== The task ==
From the data below, return all lines holding the string "maxTickSpacing".

________________________

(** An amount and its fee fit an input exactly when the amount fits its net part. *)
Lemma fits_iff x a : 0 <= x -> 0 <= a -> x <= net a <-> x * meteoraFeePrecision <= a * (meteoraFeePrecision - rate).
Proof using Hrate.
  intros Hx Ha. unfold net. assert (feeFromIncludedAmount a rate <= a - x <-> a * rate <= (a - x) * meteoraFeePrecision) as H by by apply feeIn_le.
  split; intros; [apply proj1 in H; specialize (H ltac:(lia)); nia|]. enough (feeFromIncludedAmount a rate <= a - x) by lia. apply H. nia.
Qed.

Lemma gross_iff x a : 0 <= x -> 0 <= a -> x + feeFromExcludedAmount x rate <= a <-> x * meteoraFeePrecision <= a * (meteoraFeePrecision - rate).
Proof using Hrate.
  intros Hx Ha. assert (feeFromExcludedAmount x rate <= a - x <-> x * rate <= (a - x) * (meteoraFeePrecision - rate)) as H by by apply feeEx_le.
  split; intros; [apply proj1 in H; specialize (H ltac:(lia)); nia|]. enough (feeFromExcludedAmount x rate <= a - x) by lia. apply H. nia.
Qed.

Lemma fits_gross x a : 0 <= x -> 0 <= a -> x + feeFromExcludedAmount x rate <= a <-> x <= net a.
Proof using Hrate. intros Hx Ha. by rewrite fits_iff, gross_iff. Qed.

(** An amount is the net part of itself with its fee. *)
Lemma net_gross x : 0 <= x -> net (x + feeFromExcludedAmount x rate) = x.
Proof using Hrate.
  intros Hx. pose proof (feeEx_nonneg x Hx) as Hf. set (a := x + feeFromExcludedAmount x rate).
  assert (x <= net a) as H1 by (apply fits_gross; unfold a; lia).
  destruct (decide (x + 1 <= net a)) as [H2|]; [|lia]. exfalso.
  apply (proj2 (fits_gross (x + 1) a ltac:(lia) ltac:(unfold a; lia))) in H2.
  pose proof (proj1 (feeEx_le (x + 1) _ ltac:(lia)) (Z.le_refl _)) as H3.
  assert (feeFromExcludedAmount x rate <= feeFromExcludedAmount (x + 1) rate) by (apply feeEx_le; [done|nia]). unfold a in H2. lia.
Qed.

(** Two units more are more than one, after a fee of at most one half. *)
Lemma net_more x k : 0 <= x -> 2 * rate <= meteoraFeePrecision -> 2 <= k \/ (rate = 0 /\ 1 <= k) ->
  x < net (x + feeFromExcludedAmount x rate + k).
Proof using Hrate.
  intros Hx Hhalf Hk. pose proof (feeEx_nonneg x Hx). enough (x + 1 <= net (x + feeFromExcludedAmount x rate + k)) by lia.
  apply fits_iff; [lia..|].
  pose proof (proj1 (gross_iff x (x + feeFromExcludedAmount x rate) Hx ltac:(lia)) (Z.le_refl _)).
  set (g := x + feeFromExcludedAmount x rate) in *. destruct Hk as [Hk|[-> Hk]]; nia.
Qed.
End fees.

________________________

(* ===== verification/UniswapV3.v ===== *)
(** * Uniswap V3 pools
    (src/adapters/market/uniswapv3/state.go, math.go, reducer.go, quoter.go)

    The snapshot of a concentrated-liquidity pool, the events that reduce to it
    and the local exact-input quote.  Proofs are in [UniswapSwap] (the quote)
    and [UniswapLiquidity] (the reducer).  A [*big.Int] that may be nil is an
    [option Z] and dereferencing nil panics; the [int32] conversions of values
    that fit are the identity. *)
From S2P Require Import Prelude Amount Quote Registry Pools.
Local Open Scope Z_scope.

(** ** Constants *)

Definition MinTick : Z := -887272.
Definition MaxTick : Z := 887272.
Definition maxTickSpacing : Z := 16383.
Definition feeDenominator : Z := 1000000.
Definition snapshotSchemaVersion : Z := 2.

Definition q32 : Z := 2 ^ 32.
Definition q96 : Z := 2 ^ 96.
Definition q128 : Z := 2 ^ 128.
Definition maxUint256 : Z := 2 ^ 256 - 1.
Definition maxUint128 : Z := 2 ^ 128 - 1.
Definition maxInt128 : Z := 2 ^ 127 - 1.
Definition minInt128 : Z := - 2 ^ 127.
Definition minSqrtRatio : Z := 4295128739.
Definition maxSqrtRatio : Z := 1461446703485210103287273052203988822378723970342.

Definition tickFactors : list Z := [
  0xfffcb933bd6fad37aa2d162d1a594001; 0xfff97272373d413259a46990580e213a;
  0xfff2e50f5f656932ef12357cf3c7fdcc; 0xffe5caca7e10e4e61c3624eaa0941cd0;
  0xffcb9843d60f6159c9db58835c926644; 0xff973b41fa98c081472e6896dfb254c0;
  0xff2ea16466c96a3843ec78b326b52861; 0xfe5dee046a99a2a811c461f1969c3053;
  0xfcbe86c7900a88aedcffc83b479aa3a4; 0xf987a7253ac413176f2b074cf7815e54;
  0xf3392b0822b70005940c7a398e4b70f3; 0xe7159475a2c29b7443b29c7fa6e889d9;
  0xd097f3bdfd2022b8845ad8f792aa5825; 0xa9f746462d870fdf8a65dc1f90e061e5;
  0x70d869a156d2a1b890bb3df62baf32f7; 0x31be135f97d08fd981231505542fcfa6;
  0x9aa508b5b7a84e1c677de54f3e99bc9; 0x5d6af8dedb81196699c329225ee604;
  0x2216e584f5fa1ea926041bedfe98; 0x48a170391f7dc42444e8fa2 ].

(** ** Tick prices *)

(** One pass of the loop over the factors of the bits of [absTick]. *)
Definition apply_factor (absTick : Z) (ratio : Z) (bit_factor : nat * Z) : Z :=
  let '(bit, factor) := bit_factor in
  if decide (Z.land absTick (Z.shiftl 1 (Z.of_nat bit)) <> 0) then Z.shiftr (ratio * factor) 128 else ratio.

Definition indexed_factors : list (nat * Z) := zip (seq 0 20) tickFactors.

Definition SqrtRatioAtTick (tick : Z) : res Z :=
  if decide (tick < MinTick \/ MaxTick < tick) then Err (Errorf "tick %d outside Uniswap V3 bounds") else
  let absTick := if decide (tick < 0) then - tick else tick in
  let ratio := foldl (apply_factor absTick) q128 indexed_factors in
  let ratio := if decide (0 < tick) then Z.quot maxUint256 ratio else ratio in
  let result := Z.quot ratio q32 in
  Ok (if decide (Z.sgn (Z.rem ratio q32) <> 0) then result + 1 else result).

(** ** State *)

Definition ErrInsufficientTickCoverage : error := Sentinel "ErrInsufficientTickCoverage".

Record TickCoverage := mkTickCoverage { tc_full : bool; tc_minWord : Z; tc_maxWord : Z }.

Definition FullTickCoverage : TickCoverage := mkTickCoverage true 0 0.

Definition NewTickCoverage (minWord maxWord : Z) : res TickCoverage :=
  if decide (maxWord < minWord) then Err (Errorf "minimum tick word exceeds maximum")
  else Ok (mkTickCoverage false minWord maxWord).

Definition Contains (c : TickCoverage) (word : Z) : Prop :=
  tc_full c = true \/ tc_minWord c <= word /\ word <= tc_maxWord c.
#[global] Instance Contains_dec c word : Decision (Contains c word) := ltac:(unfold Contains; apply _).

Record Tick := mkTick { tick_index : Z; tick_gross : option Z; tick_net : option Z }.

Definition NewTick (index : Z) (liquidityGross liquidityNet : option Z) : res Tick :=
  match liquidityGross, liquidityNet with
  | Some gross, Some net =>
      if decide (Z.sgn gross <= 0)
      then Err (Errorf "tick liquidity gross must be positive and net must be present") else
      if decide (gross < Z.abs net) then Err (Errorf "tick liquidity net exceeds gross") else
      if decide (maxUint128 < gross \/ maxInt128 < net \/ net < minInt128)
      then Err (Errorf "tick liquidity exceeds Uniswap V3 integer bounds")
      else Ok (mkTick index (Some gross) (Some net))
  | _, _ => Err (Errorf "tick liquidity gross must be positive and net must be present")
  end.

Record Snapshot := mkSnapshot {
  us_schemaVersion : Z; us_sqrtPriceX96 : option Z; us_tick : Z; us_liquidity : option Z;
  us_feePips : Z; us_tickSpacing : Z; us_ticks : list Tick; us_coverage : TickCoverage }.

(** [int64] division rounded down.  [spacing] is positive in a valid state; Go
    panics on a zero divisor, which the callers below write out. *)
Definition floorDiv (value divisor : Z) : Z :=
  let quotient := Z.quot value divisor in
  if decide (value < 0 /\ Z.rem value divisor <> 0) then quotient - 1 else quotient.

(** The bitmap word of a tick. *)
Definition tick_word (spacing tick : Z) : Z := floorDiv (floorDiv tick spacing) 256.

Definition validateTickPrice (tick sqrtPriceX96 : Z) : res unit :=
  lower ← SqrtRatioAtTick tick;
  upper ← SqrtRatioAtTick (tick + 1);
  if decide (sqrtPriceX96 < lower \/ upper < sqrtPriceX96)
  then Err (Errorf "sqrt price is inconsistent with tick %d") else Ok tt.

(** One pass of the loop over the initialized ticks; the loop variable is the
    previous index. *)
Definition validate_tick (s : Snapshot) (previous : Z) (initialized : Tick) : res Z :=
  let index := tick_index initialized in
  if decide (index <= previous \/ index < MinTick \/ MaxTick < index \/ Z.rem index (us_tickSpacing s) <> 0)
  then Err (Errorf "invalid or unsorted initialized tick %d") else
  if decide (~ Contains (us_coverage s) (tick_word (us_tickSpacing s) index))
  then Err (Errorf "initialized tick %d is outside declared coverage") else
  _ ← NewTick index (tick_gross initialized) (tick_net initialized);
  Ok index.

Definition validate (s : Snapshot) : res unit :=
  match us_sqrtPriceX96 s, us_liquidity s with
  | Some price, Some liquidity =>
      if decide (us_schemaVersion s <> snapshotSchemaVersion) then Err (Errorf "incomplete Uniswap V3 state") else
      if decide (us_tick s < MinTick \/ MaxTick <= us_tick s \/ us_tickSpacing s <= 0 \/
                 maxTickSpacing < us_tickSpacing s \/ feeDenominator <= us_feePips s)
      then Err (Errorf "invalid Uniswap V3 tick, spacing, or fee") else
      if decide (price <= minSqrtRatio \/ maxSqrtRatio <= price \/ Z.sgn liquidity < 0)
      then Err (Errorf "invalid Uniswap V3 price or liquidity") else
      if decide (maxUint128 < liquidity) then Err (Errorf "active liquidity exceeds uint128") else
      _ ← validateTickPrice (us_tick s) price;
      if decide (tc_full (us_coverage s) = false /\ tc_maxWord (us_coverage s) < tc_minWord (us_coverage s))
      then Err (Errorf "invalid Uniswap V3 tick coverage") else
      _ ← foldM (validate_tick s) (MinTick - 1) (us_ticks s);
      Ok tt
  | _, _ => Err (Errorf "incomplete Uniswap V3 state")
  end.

________________________

== Result for this task ==
Definition maxTickSpacing : Z := 16383.
                 maxTickSpacing < us_tickSpacing s \/ feeDenominator <= us_feePips s)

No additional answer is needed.